Astronomers have just mapped the surface of Antares

When you look up into the night sky, you can spot thousands of stars from a dark location on a given night. But those stars only appear as pinpricks of light to the human eye; unfortunately, they look much the same to advanced telescopes as well. While nebulae and clusters can span hundreds of light-years, a single star alone is quite small. In the past, this left astronomers with but one star whose surface could be studied in any real detail: the Sun. But now, a team of astronomers has combined three telescopes to map the surface of another star: the red supergiant Antares.

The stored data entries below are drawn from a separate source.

(** [Inject]: a node added while the run is under way. *)
Definition Inject (n : string) (d : list string) (jm : JobMaster) : JobMaster :=
  {| jm_timeout := jm_timeout jm; jm_nodeLimit := jm_nodeLimit jm;
     jm_maxNodes := jm_maxNodes jm; jm_knowledgeWriter := jm_knowledgeWriter jm;
     jm_nodes := (jm_nodes jm ++ [n])%list; jm_edges := jm_edges jm;
     jm_edgeConditions := jm_edgeConditions jm;
     jm_deps := <[n := d]> (jm_deps jm); jm_children := <[n := []]> (jm_children jm);
     jm_completed := jm_completed jm; jm_skipped := jm_skipped jm; jm_failed := jm_failed jm;
     jm_nodeErrors := jm_nodeErrors jm; jm_pending := {[n]} ∪ jm_pending jm;
     jm_conditions := jm_conditions jm; jm_planMap := jm_planMap jm;
     jm_nodeOutputs := jm_nodeOutputs jm; jm_resolvedVars := jm_resolvedVars jm |}.

Definition NodeToTaskType (nt : NodeType) : TaskType :=
  match nt with
  | AgentNode => TaskAgent
  | ToolNode => TaskTool
  | ConditionNode => TaskCondition
  | CommitteeNode => TaskCommittee
  | SupervisorNode => TaskSupervisor
  | MapNode => TaskMap
  | HumanNode => TaskHuman
  | AgentFlowNode => TaskSubflow
  | SandboxNode => TaskSandbox
  | SkillNode => TaskSkill
  | JoinNode => TaskJoin
  | _ => TaskNoop
  end.

Definition RetryMax (r : option NodeRetryPolicy) : Z :=
  match r with None => 3 | Some r => nrp_Max r end.

Definition new_plan (spec : FlowInfo) (runID : string) (now : Z) (n : Node) : ExecutionPlan :=
  {| p_PlanID := "plan-" +:+ runID +:+ "-" +:+ n_ID n;
     p_AgentFlowRunID := runID;
     p_AgentFlowDefinitionID := f_ID spec;
     p_Namespace := f_Namespace spec;
     p_TaskID := "task-" +:+ runID +:+ "-" +:+ n_ID n;
     p_TaskType := NodeToTaskType (n_Kind n);
     p_NodeID := n_ID n;
     p_State := TaskPending;
     p_RetryCount := 0;
     p_MaxRetries := RetryMax (n_Retry n);
     p_Input := None;
     p_Result := None;
     p_NodeSpec := NodeSpecFromNode n;
     p_CreatedAt := now;
     p_FinishedAt := None |}.

(** [time.Now] is read once here; the code reads it once per plan. *)
Definition buildExecutionGraph (spec : FlowInfo) (runID : string) (now : Z) (jm : JobMaster)
    : JobMaster :=
  let nodeIDs := map n_ID (f_Nodes spec) in
  let edges := map (fun e => (e_From e, e_To e)) (f_Edges spec) in
  let jm1 := SetEdgeConditions (f_Edges spec) (BuildGraphNodes nodeIDs edges jm) in
  with_state jm1 ∅ ∅ ∅ ∅ (jm_pending jm1) ∅
    (fold_left (fun m n => <[n_ID n := new_plan spec runID now n]> m) (f_Nodes spec) ∅) ∅.
(* ===== verification/JobMasterFacts.v ===== *)
(** * Correctness of the DAG orchestrator

    Theorems about [JobMaster.Execute] for every flow and every environment:
    it terminates, its outcome is classified, it dispatches each node at most
    once and only after its dependencies, and acyclic flows complete. *)

From S2P Require Export JobMaster.

Local Open Scope string_scope.
Local Open Scope list_scope.

(** ** Membership *)

Lemma in_set_spec n s : in_set n s = true <-> n ∈ s.
Proof. apply bool_decide_eq_true. Qed.
Lemma in_set_false n s : in_set n s = false <-> n ∉ s.
Proof. apply bool_decide_eq_false. Qed.

Lemma settled_spec jm n :
  settled jm n = true <-> n ∈ jm_completed jm ∪ jm_skipped jm ∪ jm_failed jm.
Proof. unfold settled. rewrite !orb_true_iff, !in_set_spec. set_solver. Qed.

Lemma HasFailed_spec jm :
  HasFailed jm = true <-> exists n, n ∈ jm_nodes jm /\ n ∈ jm_failed jm.
Proof.
  unfold HasFailed. rewrite existsb_exists.
  split; intros (n & Hn & Hf); exists n; [rewrite in_set_spec in Hf|rewrite in_set_spec];
    split; try done; by apply list_elem_of_In.
Qed.

Lemma HasFailed_false jm :
  HasFailed jm = false <-> forall n, n ∈ jm_nodes jm -> n ∉ jm_failed jm.
Proof.
  rewrite <- not_true_iff_false, HasFailed_spec. naive_solver.
Qed.

Lemma IsComplete_spec jm :
  IsComplete jm = true <-> forall n, n ∈ jm_nodes jm -> settled jm n = true.
Proof.
  unfold IsComplete. rewrite forallb_forall.
  split; intros Hc n Hn; apply Hc; by apply list_elem_of_In.
Qed.

Lemma Ready_spec jm n :
  n ∈ Ready jm <-> n ∈ jm_nodes jm /\ settled jm n = false /\ depsDone jm n = true.
Proof.
  unfold Ready. rewrite list_elem_of_In, filter_In, <- list_elem_of_In.
  by rewrite andb_true_iff, negb_true_iff.
Qed.

Lemma Ready_NoDup jm : NoDup (jm_nodes jm) -> NoDup (Ready jm).
Proof. rewrite !NoDup_ListNoDup. apply List.NoDup_filter. Qed.

(** ** Dependencies *)

(** A dependency of [n] that is done, or whose edge is conditional. *)
Definition dep_ok (jm : JobMaster) (n d : string) : Prop :=
  d ∈ jm_completed jm ∪ jm_skipped jm \/ is_Some (GetChildCondition jm d n).

Lemma deps_loop_spec jm n ds b :
  deps_loop jm n ds b = true <->
  (forall d, d ∈ ds -> dep_ok jm n d) /\
  (b = true \/ exists d, d ∈ ds /\ d ∈ jm_completed jm ∪ jm_skipped jm).
Proof.
  revert b. induction ds as [|d ds IH]; intros b; simpl.
  - split.
    + intros ->. split; [|by left]. intros d Hd. by apply elem_of_nil in Hd.
    + intros [_ [?|(d & Hd & _)]]; [done|]. by apply elem_of_nil in Hd.
  - destruct (in_set d (jm_skipped jm) || in_set d (jm_completed jm)) eqn:Ed.
    + assert (d ∈ jm_completed jm ∪ jm_skipped jm) as Hd.
      { apply orb_true_iff in Ed. rewrite !in_set_spec in Ed. set_solver. }
      rewrite IH. split.
      * intros [H1 _]. split; [|right; exists d; split; [by left|done]].
        intros d' [->|?]%elem_of_cons; [by left|by apply H1].
      * intros [H1 _]. split; [|by left]. intros d' ?. apply H1. by right.
    + assert (d ∉ jm_completed jm ∪ jm_skipped jm) as Hd.
      { apply orb_false_iff in Ed. rewrite !in_set_false in Ed. set_solver. }
      destruct (GetChildCondition jm d n) as [c|] eqn:Ec.
      * rewrite IH. split.
        -- intros [H1 H2]. split.
           ++ intros d' [->|?]%elem_of_cons; [right; by rewrite Ec|by apply H1].
           ++ destruct H2 as [?|(d' & ? & ?)]; [by left|]. right. exists d'. split; [by right|done].
        -- intros [H1 H2]. split; [intros d' ?; apply H1; by right|].
           destruct H2 as [?|(d' & Hd' & ?)]; [by left|].
           apply elem_of_cons in Hd' as [->|?]; [done|right; eauto].
      * split; [done|]. intros [H1 _].
        destruct (H1 d ltac:(by left)) as [?|[? Hc]]; [done|congruence].
Qed.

Their work, published August 16 in Nature, utilizes the European Southern Observatory’s Very Large Telescope Interferometer (VLTI) in Chile to create the best yet image of the surface of a star that is not our Sun. The data was taken in near-infrared light with the VLTI’s AMBER instrument to achieve a resolution seven times smaller than the star’s angular diameter and almost 12 times smaller than its full atmospheric extension. As a result, the team was able to measure the speed of gas moving across the face of the star, a feat that has only ever been achieved for our Sun before now.

The results show that Antares’ atmosphere contains several clumps of gas and extends farther from the star than expected, nearly two times the star’s radius. Convection alone, which is the rising of heated gas and the sinking of cooled gas, does not explain the extension of the atmosphere to such great distances. This suggests a different, as-yet-unexplained process at work in the massive star’s atmosphere.

The astronomers also determined that mass loss experienced by supergiant stars, which often shed several solar masses’ worth of material before they explode, is occurring farther from the star than 1.7 stellar radii. When a star goes supernova, that lost mass lights up as the shock wave from the explosion tears through it, leaving behind the stunning supernova remnants we see.

Keiichi Ohnaka, an astronomer at the Universidad Católica del Norte in Chile and the lead author on the paper, said in a press release, “How stars like Antares lose mass so quickly in the final phase of their evolution has been a problem for over half a century. The VLTI is the only facility that can directly measure the gas motions in the extended atmosphere of Antares — a crucial step towards clarifying this problem. The next challenge is to identify what’s driving the turbulent motions.”

Similar activity has been seen in the atmosphere of the supergiant star Betelgeuse in the constellation Orion, but Antares’ atmosphere appears even more turbulent. Betelgeuse was imaged using the Atacama Large Millimeter/submillimeter Array earlier this year

Antares is a red supergiant star located about 550 light-years away with a mass of about 12 times that of our Sun. It will someday explode as a type II supernova, and represents a “prototypical” star of this type. It is often called the “heart” of the constellation Scorpius, and is visibly red to the naked eye when spotted in the sky. In fact, the name Antares itself essentially means rival of Ares (or rival of Mars) because the star is easily mistaken for the planet Mars.